With You

By Christopher Locke

Google says prolapsed hemorrhoid, so I wait my turn, standing, in the ER. I’m led to a smaller room and am greeted by a physician assistant and her student. They lay me on my side, hospital gown like sloughed skin. Brief exam, knees to chest. Awkward embarrassment. Usual jokes. Ha, ha, ha. Thrombosis has swollen to the size of an almond. P.A. says it must be lanced, and clot removed.

Small fears lattice my ribs, tighten the chords in my neck. I roll onto my stomach. This is going to hurt, she says. Dripping needle injected straight into the most sacred area on my backside. I gasp, eyes water. The student holds my buttocks apart so the P.A. can do her job. She cuts, squeezes out clot. There we go, she says. Blood down my thighs, pools at my hipbones. All done. Victory. Everybody jokes again. You like beer? student says. Well, you’ll probably want one tonight. Or two! I wince. Gauze pushed up and between my legs. You’ll be fine, P.A. says. Rest a few minutes.

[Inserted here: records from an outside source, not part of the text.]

(* ===== verification/Lobby.v ===== *)
(** * The lobby server ([examples/lobby/handlers.py])

    Members, rooms and chat.  Each method of [LobbyState] and of the outbox
    holds its lock for its whole body, so it is one atomic operation; a
    handler is a program over these operations, and the worker pool may
    interleave the programs of several frames. *)

From S2P Require Import Prelude Outcome PyStruct PyText PyWire LobbyCodec.

#[local] Open Scope Z_scope.

(** ** State *)

Record Member := mkMember {
  mb_member_id : Z;
  mb_principal_id : Z;
  mb_display_name : pystr;
  mb_status : Z;
}.

Record LobbyState := mkLobby {
  lb_members : gmap Z Member;
  lb_by_principal : gmap Z Z;
  lb_rooms : gmap pystr (gset Z);
  lb_chat_log : list (pystr * Z * pystr);
  lb_next_member_id : Z;
}.

Definition LobbyState_init : LobbyState := mkLobby ∅ ∅ ∅ [] 1.

(** [f"member-{member_id}"] *)
Definition default_name (member_id : Z) : pystr := str "member-" ++ (digit_char <$> digits member_id).

Definition get_or_create_member (principal_id : Z) (s : LobbyState) : LobbyState * result Member :=
  match lb_by_principal s !! principal_id with
  | Some member_id =>
      (s, match lb_members s !! member_id with Some m => Ok m | None => Err KeyError end)
  | None =>
      let member_id := lb_next_member_id s in
      let member := mkMember member_id principal_id (default_name member_id) 0 in
      (mkLobby (<[member_id := member]> (lb_members s)) (<[principal_id := member_id]> (lb_by_principal s))
         (lb_rooms s) (lb_chat_log s) (member_id + 1), Ok member)
  end.

Definition with_members (s : LobbyState) (members : gmap Z Member) : LobbyState :=
  mkLobby members (lb_by_principal s) (lb_rooms s) (lb_chat_log s) (lb_next_member_id s).

Definition with_rooms (s : LobbyState) (rooms : gmap pystr (gset Z)) : LobbyState :=
  mkLobby (lb_members s) (lb_by_principal s) rooms (lb_chat_log s) (lb_next_member_id s).

Definition set_display_name (member_id : Z) (display_name : pystr) (s : LobbyState) : LobbyState :=
  match lb_members s !! member_id with
  | None => s
  | Some m =>
      with_members s (<[member_id := mkMember (mb_member_id m) (mb_principal_id m) display_name
                                       (mb_status m)]> (lb_members s))
  end.

Definition join_room (room : pystr) (member_id : Z) (s : LobbyState) : LobbyState * bool :=
  let members := default ∅ (lb_rooms s !! room) in
  if decide (member_id ∈ members) then (with_rooms s (<[room := members]> (lb_rooms s)), false)
  else (with_rooms s (<[room := {[member_id]} ∪ members]> (lb_rooms s)), true).

Definition leave_room (room : pystr) (member_id : Z) (s : LobbyState) : LobbyState * bool :=
  match lb_rooms s !! room with
  | None => (s, false)
  | Some members =>
      if decide (member_id ∈ members) then
        let members := members ∖ {[member_id]} in
        if decide (members = ∅) then (with_rooms s (delete room (lb_rooms s)), true)
        else (with_rooms s (<[room := members]> (lb_rooms s)), true)
      else (s, false)
  end.

Definition room_members (room : pystr) (s : LobbyState) : list Z :=
  sorted_by id (elements (default ∅ (lb_rooms s !! room))).

Definition room_names (s : LobbyState) : list pystr := sorted_by id (elements (dom (lb_rooms s))).

Definition record_chat (room : pystr) (member_id : Z) (text : pystr) (s : LobbyState) : LobbyState :=
  mkLobby (lb_members s) (lb_by_principal s) (lb_rooms s) (lb_chat_log s ++ [(room, member_id, text)])
    (lb_next_member_id s).

Definition chat_log (room : option pystr) (s : LobbyState) : list (pystr * Z * pystr) :=
  match room with
  | None => lb_chat_log s
  | Some r => filter (λ e, fst (fst e) = r) (lb_chat_log s)
  end.

Definition set_status (member_id status : Z) (s : LobbyState) : LobbyState * bool :=
  match lb_members s !! member_id with
  | None => (s, false)
  | Some m =>
      if mb_status m =? status then (s, false) else
      (with_members s (<[member_id := mkMember (mb_member_id m) (mb_principal_id m) (mb_display_name m)
                                        status]> (lb_members s)), true)
  end.

Definition member (member_id : Z) (s : LobbyState) : option Member := lb_members s !! member_id.

Definition members (s : LobbyState) : list Member :=
  sorted_by mb_member_id (snd <$> map_to_list (lb_members s)).

(** The outbox sink and the gateway's table of bound sessions; a session
    without an entry has actor id 0. *)
Record lobby := mkLobbyWorld {
  lw_state : LobbyState;
  lw_outbox : list (list Z * bytes);
  lw_sessions : gmap Z Z;
}.

Definition lobby_init : lobby := mkLobbyWorld LobbyState_init [] ∅.

(** ** Atomic operations *)

Inductive op : Set → Set :=
  | OpGetOrCreate (principal_id : Z) : op (result Member)
  | OpJoin (room : pystr) (member_id : Z) : op bool
  | OpLeave (room : pystr) (member_id : Z) : op bool
  | OpRoomMembers (room : pystr) : op (list Z)
  | OpRoomNames : op (list pystr)
  | OpRecordChat (room : pystr) (member_id : Z) (text : pystr) : op unit
  | OpSetStatus (member_id status : Z) : op bool
  | OpMember (member_id : Z) : op (option Member)
  | OpDeliver (targets : list Z) (payload : bytes) : op unit
  | OpBindActor (session actor_id : Z) : op (result unit)
  | OpSessionActor (session : Z) : op Z.

(** What [getattr(session, "info", None)] gives: nothing, a record that has
    the bound actor id, or, as on [kith.gateway.Session], a bound method. *)
Inductive info_attr := InfoAbsent | InfoRecord | InfoMethod.

(** The session surface: what the gateway answers when a session is bound to
    an actor, and how a session shows its metadata. *)
Record gateway := mkGateway {
  gw_bind : Z → Z → result unit;
  gw_info : info_attr;
}.

(** [int(getattr(info, "actor_id", 0))]; a bound method has no [actor_id]. *)
Definition info_actor_id (info : info_attr) (actor_id : Z) : Z :=
  match info with InfoRecord => actor_id | InfoAbsent | InfoMethod => 0 end.

(** [OutboxSink] *)
Definition deliver (session_ids : list Z) (payload : bytes) (entries : list (list Z * bytes)) :
    list (list Z * bytes) := entries ++ [(session_ids, payload)].
Definition outbox_entries (entries : list (list Z * bytes)) : list (list Z * bytes) := entries.
Definition outbox_clear (entries : list (list Z * bytes)) : list (list Z * bytes) := [].

Definition on_lobby {A} (f : LobbyState → LobbyState * A) (w : lobby) : lobby * A :=
  let '(s, x) := f (lw_state w) in (mkLobbyWorld s (lw_outbox w) (lw_sessions w), x).

Definition exec_op (gw : gateway) {A : Set} (o : op A) : lobby → lobby * A :=
  match o with
  | OpGetOrCreate p => on_lobby (get_or_create_member p)
  | OpJoin r m => on_lobby (join_room r m)
  | OpLeave r m => on_lobby (leave_room r m)
  | OpRoomMembers r => λ w, (w, room_members r (lw_state w))
  | OpRoomNames => λ w, (w, room_names (lw_state w))
  | OpRecordChat r m t => on_lobby (λ s, (record_chat r m t s, tt))
  | OpSetStatus m st => on_lobby (set_status m st)
  | OpMember m => λ w, (w, member m (lw_state w))
  | OpDeliver ts p => λ w, (mkLobbyWorld (lw_state w) (deliver ts p (lw_outbox w)) (lw_sessions w), tt)
  | OpBindActor sid a => λ w,
      match gw_bind gw sid a with
      | Ok _ => (mkLobbyWorld (lw_state w) (lw_outbox w) (<[sid := c_uint 8 a]> (lw_sessions w)), Ok tt)
      | Err e => (w, Err e)
      end
  | OpSessionActor sid => λ w, (w, info_actor_id (gw_info gw) (default 0 (lw_sessions w !! sid)))
  end.

(** ** Handler programs *)

Inductive prog (A : Type) : Type :=
  | PRet (x : A)
  | PRaise (e : exn)
  | POp {B : Set} (o : op B) (k : B → prog A).
Arguments PRet {_} _.
Arguments PRaise {_} _.
Arguments POp {_ _} _ _.

#[export] Instance prog_ret : MRet prog := @PRet.

Fixpoint prog_bind_go {A B} (k : A → prog B) (p : prog A) : prog B :=
  match p with
  | PRet x => k x
  | PRaise e => PRaise e
  | POp o f => POp o (λ x, prog_bind_go k (f x))
  end.

#[export] Instance prog_bind : MBind prog := @prog_bind_go.

Definition call {B : Set} (o : op B) : prog B := POp o PRet.

Definition of_result {A} (r : result A) : prog A := match r with Ok x => PRet x | Err e => PRaise e end.

(** [try: x = decode(...) except ValueError: return] followed by the rest of
    the handler. *)
Definition decoded {A} (r : result A) (k : A → prog unit) : prog unit :=
  match r with
  | Ok x => k x
  | Err e => if is_value_error e then PRet tt else PRaise e
  end.

Fixpoint prog_each {A} (l : list A) (f : A → prog unit) : prog unit :=
  match l with [] => PRet tt | x :: l => f x;; prog_each l f end.

Definition _session_member_id (session : Z) : prog Z := call (OpSessionActor session).

Definition _notify_room (room : pystr) (kind member_id : Z) (text : pystr) : prog unit :=
  m ← call (OpMember member_id);
  match m with
  | None => PRet tt
  | Some m =>
      payload ← of_result (encode_presence (mkPresence kind member_id (mb_display_name m) (mb_status m) text));
      targets ← call (OpRoomMembers room);
      call (OpDeliver targets payload)
  end.

Definition on_login (payload : bytes) (session : Z) : prog unit :=
  if zlen payload <? LOGIN_PAYLOAD_LEN then PRet tt else
  principal_id ← of_result (decode_login payload);
  r ← call (OpGetOrCreate principal_id);
  m ← of_result r;
  b ← call (OpBindActor session (mb_member_id m));
  of_result b.

Definition on_room_join (payload : bytes) (session : Z) : prog unit :=
  decoded (decode_room_join payload) (λ room,
    member_id ← _session_member_id session;
    if member_id =? 0 then PRet tt else
    changed ← call (OpJoin room member_id);
    if negb changed then PRet tt else _notify_room room KIND_JOIN member_id []).

Definition on_room_leave (payload : bytes) (session : Z) : prog unit :=
  decoded (decode_room_leave payload) (λ room,
    member_id ← _session_member_id session;
    if member_id =? 0 then PRet tt else
    changed ← call (OpLeave room member_id);
    if negb changed then PRet tt else _notify_room room KIND_LEAVE member_id []).

Definition on_chat_room (payload : bytes) (session : Z) : prog unit :=
  decoded (decode_chat_room payload) (λ '(room, text),
    member_id ← _session_member_id session;
    if member_id =? 0 then PRet tt else
    in_room ← call (OpRoomMembers room);
    if negb (bool_decide (member_id ∈ in_room)) then PRet tt else
    call (OpRecordChat room member_id text);;
    _notify_room room KIND_CHAT member_id text).

Definition on_presence_update (payload : bytes) (session : Z) : prog unit :=
  if zlen payload <? PRESENCE_UPDATE_PAYLOAD_LEN then PRet tt else
  '(member_id, status) ← of_result (decode_presence_update payload);
  changed ← call (OpSetStatus member_id status);
  if negb changed then PRet tt else
  rooms ← call OpRoomNames;
  prog_each rooms (λ room,
    in_room ← call (OpRoomMembers room);
    if bool_decide (member_id ∈ in_room) then _notify_room room KIND_STATUS member_id [] else PRet tt).

(** An inbound frame, and the handler [register] installs for its type. *)
Record frame := mkFrame { fr_type : Z; fr_payload : bytes; fr_session : Z }.

Definition handle (f : frame) : prog unit :=
  let ty := fr_type f in
  if ty =? LOGIN_TYPE then on_login (fr_payload f) (fr_session f)
  else if ty =? ROOM_JOIN_TYPE then on_room_join (fr_payload f) (fr_session f)
  else if ty =? ROOM_LEAVE_TYPE then on_room_leave (fr_payload f) (fr_session f)
  else if ty =? CHAT_ROOM_TYPE then on_chat_room (fr_payload f) (fr_session f)
  else if ty =? PRESENCE_UPDATE_TYPE then on_presence_update (fr_payload f) (fr_session f)
  else PRet tt.

(** ** Running *)

Section Running.
Context (gw : gateway).

(** One handler without interference. *)
Fixpoint run {A} (p : prog A) (w : lobby) : lobby * result A :=
  match p with
  | PRet x => (w, Ok x)
  | PRaise e => (w, Err e)
  | POp o k => let '(w, x) := exec_op gw o w in run (k x) w
  end.

(** A worker pool: frames arrive at any time, and at each moment one of the
    running handlers takes its next atomic step. *)
Record pool := mkPool { pl_world : lobby; pl_running : list (prog unit); pl_failed : list exn }.

Inductive pool_step : pool → pool → Prop :=
  | step_arrive f w ps es : pool_step (mkPool w ps es) (mkPool w (ps ++ [handle f]) es)
  | step_op (B : Set) (o : op B) k w w' x ps1 ps2 es :
      exec_op gw o w = (w', x) →
      pool_step (mkPool w (ps1 ++ POp o k :: ps2) es) (mkPool w' (ps1 ++ k x :: ps2) es)
  | step_done w ps1 ps2 es :
      pool_step (mkPool w (ps1 ++ PRet tt :: ps2) es) (mkPool w (ps1 ++ ps2) es)
  | step_fail e w ps1 ps2 es :
      pool_step (mkPool w (ps1 ++ PRaise e :: ps2) es) (mkPool w (ps1 ++ ps2) (e :: es)).

Definition pool_init : pool := mkPool lobby_init [] [].
End Running.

Alone, facedown, I wonder if I should call someone. I then feel warmth pumping slowly across my ass. I sit up: the sheet’s growing sticky red. The call bell doesn’t work so I swing my legs out and over, limp to the door and chirp at a gaggle of uniforms crowding the Nurses’ Station. Blood spatters my feet like I’m a red house painter, streaks down my legs in an attempt to one-up gravity. I get back on my cot, notice a single pearl of red on my kneecap—ladybug defrocked of her spots. I smile at the notion.

They come back in. No problem, no problem. We’re here. More gauze, “quick clot” medicinal patch applied. Grimacing on my stomach, blood continues its lazy bubbling. Different hands apply pressure. Then more pressure. Tighter. Bleeding continues. We’re going to have to cauterize, she says. Another doctor enters the room. Silver nitrate is pushed into the wound and I cry out, my head lighter than gull wings made of fog. My right hand is wet and I leave three red fingerprints on my pillow. I smell iron. Now they are talking like I’m not there: You see, it won’t stop oozing. Yes, yes. That’s because it’s bleeding internally, see? Get more gauze. Did you get more gauze?

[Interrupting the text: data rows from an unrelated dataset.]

(** The ids never shrink, and an operation whose needs are met keeps the
    invariant as long as ids fit their 64 bits. *)
Lemma exec_op_inv {A : Set} (o : op A) K w w' x :
  lobby_inv w → K ⊆ ids w → op_pre K o → exec_op gw o w = (w', x) →
  lb_next_member_id (lw_state w') ≤ 2 ^ 64 → lobby_inv w' ∧ ids w ⊆ ids w'.
Proof.
  intros Hi HK Hpre He Hn. replace w' with (fst (exec_op gw o w)) in * by by rewrite He. clear He.
  destruct o as [p|r m|r m|r| |r m t|m st|m|ts pl|sid a|sid]; cbn [exec_op op_pre fst] in *; try done.
  - destruct (lb_by_principal (lw_state w) !! p) as [m|] eqn:E; [|by apply create_inv].
    unfold on_lobby, get_or_create_member. rewrite E. by destruct w.
  - split; [apply join_inv; [done|set_solver]|]. unfold on_lobby, join_room. by case_decide.
  - split; [by apply leave_inv|]. unfold on_lobby, leave_room.
    destruct (lb_rooms _ !! r); [|done]. by repeat case_decide.
  - split; [|done]. destruct Hi. constructor; cbn; try done. intros r' m' t'.
    rewrite elem_of_app, list_elem_of_singleton. intros [Hin|[= -> -> ->]]; [by eapply li_chat0|set_solver].
  - split; [by apply set_status_inv|]. unfold on_lobby, ids. pose proof (set_status_ids m st (lw_state w)) as Hs.
    destruct (set_status m st (lw_state w)). cbn in *. by rewrite Hs.
  - split; [|done]. destruct Hi. constructor; cbn; try done. intros d.
    unfold deliver. rewrite elem_of_app, list_elem_of_singleton. intros [Hin|Hd]; [by apply li_outbox0|].
    rewrite Hd. by eapply delivery_ok_mono.
  - destruct (gw_bind gw sid a) as [[]|e]; [|done]. split; [|done].
    pose proof (member_u64 w a Hi ltac:(set_solver)) as Ha. destruct Hi. constructor; cbn; try done.
    intros sid' a'. rewrite lookup_insert_Some. intros [[<- <-]|[_ Hs]]; [|by eapply li_sessions0].
    rewrite c_uint_id; [set_solver|]. apply in_u_spec. change (pow256 8) with (2 ^ 64). lia.
Qed.
End Steps.

(** ** Notifications *)

(** A text the chat codec admits. *)
Definition text_fits (text : pystr) : Prop := forallb is_code_point text = true ∧
  ∃ tb, encode_utf8 text = Ok tb ∧ zlen tb ≤ 4096.

Lemma empty_text_fits : text_fits [].
Proof. split; [done|]. by exists []. Qed.

Lemma encode_ascii s : Forall is_ascii s → encode_utf8 s = Ok (Z_to_byte <$> s) ∧ forallb is_code_point s = true.
Proof.
  intros Hs. destruct (utf8_ascii s Hs) as [He Hd]. unfold encode_utf8. rewrite He. split; [done|].
  by apply utf8_decode_encode in Hd as [_ ?].
Qed.

Lemma default_name_ascii m : 0 ≤ m → Forall is_ascii (default_name m).
Proof.
  intros Hm. unfold default_name. apply Forall_app. split.
  - cbn. by repeat (constructor; [unfold is_ascii; lia|]).
  - apply Forall_fmap. eapply Forall_impl; [by apply digits_ok|]. intros d Hd. unfold digit_ok in Hd.
    unfold compose, is_ascii, digit_char. lia.
Qed.
Lemma agrees_session w a sid (k : Z → prog unit) s : lobby_inv w → represents w a →
  (speaker sid a = None → s = (a, Ok tt)) →
  (∀ m, speaker sid a = Some m → m ∈ ids w → agrees (k m) w s) →
  agrees (m ← _session_member_id sid; if m =? 0 then PRet tt else k m) w s.
Proof.
  intros Hi Hr Hn Hs. unfold speaker in *. rewrite (rp_sessions w a Hr) in *. unfold agrees. rewrite run_bind. cbn. rewrite Hinfo.
  destruct (lw_sessions w !! sid) as [m|] eqn:E; cbn; [|rewrite Hn by done; by exists w].
  pose proof (li_sessions w Hi sid m E) as Hin. pose proof (member_u64 w m Hi Hin).
  replace (m =? 0) with false by lia. by apply Hs.
Qed.

Lemma rooms_represents w a rooms arooms : represents w a →
  (∀ r m, (r, m) ∈ arooms ↔ m ∈ default ∅ (rooms !! r)) →
  represents (mkLobbyWorld (with_rooms (lw_state w) rooms) (lw_outbox w) (lw_sessions w)) (set_rooms a arooms).
Proof. intros [] Hrooms. by constructor. Qed.

(** The room table after a join or a leave. *)
Lemma join_represents w a room m : represents w a → (room, m) ∉ al_rooms a →
  represents (mkLobbyWorld (with_rooms (lw_state w)
      (<[room := {[m]} ∪ default ∅ (lb_rooms (lw_state w) !! room)]> (lb_rooms (lw_state w)))) (lw_outbox w) (lw_sessions w))
    (set_rooms a ({[(room, m)]} ∪ al_rooms a)).
Proof.
  intros Hr Hn. apply rooms_represents; [done|]. intros r' m'.
  rewrite elem_of_union, elem_of_singleton, (rp_rooms w a Hr).
  destruct (decide (room = r')) as [<-|Hne]; [rewrite lookup_insert_eq|rewrite lookup_insert_ne by done]; set_solver.
Qed.

Lemma join_agrees payload sid room w a : decode_room_join payload = Ok room → lobby_inv w → represents w a →
  agrees (on_room_join payload sid) w (spec_message gw sid (MRoomJoin room) a).
Proof.
  intros Hd Hi Hr. unfold on_room_join. rewrite Hd. cbn [decoded spec_message].
  apply (agrees_session w a); [done..|by intros ->|]. intros m -> Hin.
  pose proof (join_inv w room m Hi Hin) as Hi'. pose proof (rp_rooms w a Hr room m) as Hrm.
  eapply agrees_call; [apply surjective_pairing|]. cbn [exec_op]. unfold on_lobby, join_room in *.
  repeat case_decide; try tauto; cbn [fst snd negb] in *.
  - apply agrees_idle. destruct (lb_rooms (lw_state w) !! room) eqn:E; cbn in *; [|set_solver].
    rewrite insert_id by done. by destruct w as [[]].
  - apply agrees_notify; [done|by apply join_represents|done|apply empty_text_fits].
Qed.
(** [for _i in range(count)]: a record that is too short ends the loop. *)
Fixpoint batch_views (payload : bytes) (count base : nat) : result (list ActorStateView) :=
  match count with
  | O => Ok []
  | S count =>
      let rec := slice base (base + _BATCH_RECORD_SIZE) payload in
      if (length rec <? ACTOR_STATE_PAYLOAD_SIZE)%nat then Ok [] else
      v ← decode_actor_state rec;
      vs ← batch_views payload count (base + _BATCH_RECORD_SIZE);
      Ok (v :: vs)
  end.

Definition decode_actor_state_batch (payload : bytes) : result (list ActorStateView) :=
  raise_if (zlen payload <? Z.of_nat ACTOR_STATE_BATCH_HEADER_SIZE)
    (ValueError [Lit "actor_state_batch payload too short: "; Num (zlen payload); Lit " < ";
                 Num (Z.of_nat ACTOR_STATE_BATCH_HEADER_SIZE)]);;
  '(count, (_, _)) ← unpack _BATCH_HEADER_FMT (take ACTOR_STATE_BATCH_HEADER_SIZE payload);
  batch_views payload (Z.to_nat count) ACTOR_STATE_BATCH_HEADER_SIZE.

Definition _STATE_ID_FIELD : fmt := [FQ].
Definition _STATE_MARKER_FIELD : fmt := [FI].

(** One step of the loop of [iter_actor_states_for]. *)
Definition state_for (payload : bytes) (actor_id : Z) (offset : nat) : result (list ActorStateView) :=
  '(id, _) ← unpack_from _STATE_ID_FIELD payload offset;
  if negb (id =? actor_id) then Ok [] else
  '(marker, _) ← unpack_from _STATE_MARKER_FIELD payload (offset + 64);
  if negb (marked marker) then v ← _decode_actor_state_at payload offset; Ok [v] else Ok [].

(** What a generator yields, in order. *)
Fixpoint yields {A} (f : nat → result (list A)) (offsets : list nat) : result (list A) :=
  match offsets with
  | [] => Ok []
  | o :: os => vs ← f o; ws ← yields f os; Ok (vs ++ ws)
  end.

(** [range(start, start + count * _BATCH_RECORD_SIZE, _BATCH_RECORD_SIZE)] *)
Definition record_offsets (start count : nat) : list nat :=
  (λ i, start + i * _BATCH_RECORD_SIZE)%nat <$> seq 0 count.

Definition iter_actor_states_for (type_id : Z) (payload : bytes) (actor_id : Z) : result (list ActorStateView) :=
  if type_id =? ACTOR_STATE_TYPE then
    let count := if (ACTOR_STATE_PAYLOAD_SIZE <=? length payload)%nat then 1%nat else 0%nat in
    yields (state_for payload actor_id) (record_offsets 0 count)
  else if type_id =? ACTOR_STATE_BATCH_TYPE then
    if (length payload <? ACTOR_STATE_BATCH_HEADER_SIZE)%nat then Ok [] else
    '(declared, (_, _)) ← unpack_from _BATCH_HEADER_FMT payload 0;
    let start := ACTOR_STATE_BATCH_HEADER_SIZE in
    let count := (Z.to_nat declared `min` ((length payload - start) / _BATCH_RECORD_SIZE))%nat in
    yields (state_for payload actor_id) (record_offsets start count)
  else Ok [].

Panic collapses into something close to terror. Not like this, I think. Not here. I close my eyes. Another doctor enters the room. The air is warmer, thicker. Let’s get him upstairs, he says. I need to pass out, but instead think about my wife and daughters. Gurney rattles in a loud rush. Focus hard on their faces, I tell myself. Focus. See them. Summer backyard last June when we lolled about the grass, laughed because the sun clattered atop our heads in bright joy. Our shoulders touched. The air was sweet with grill smoke. And the tomatoes we planted made our hands smell wild, nearly green.

That is when they lift my body higher, off the damp sheet and onto a table. Light fills in the darker spaces, and I will understand what it means to be saved.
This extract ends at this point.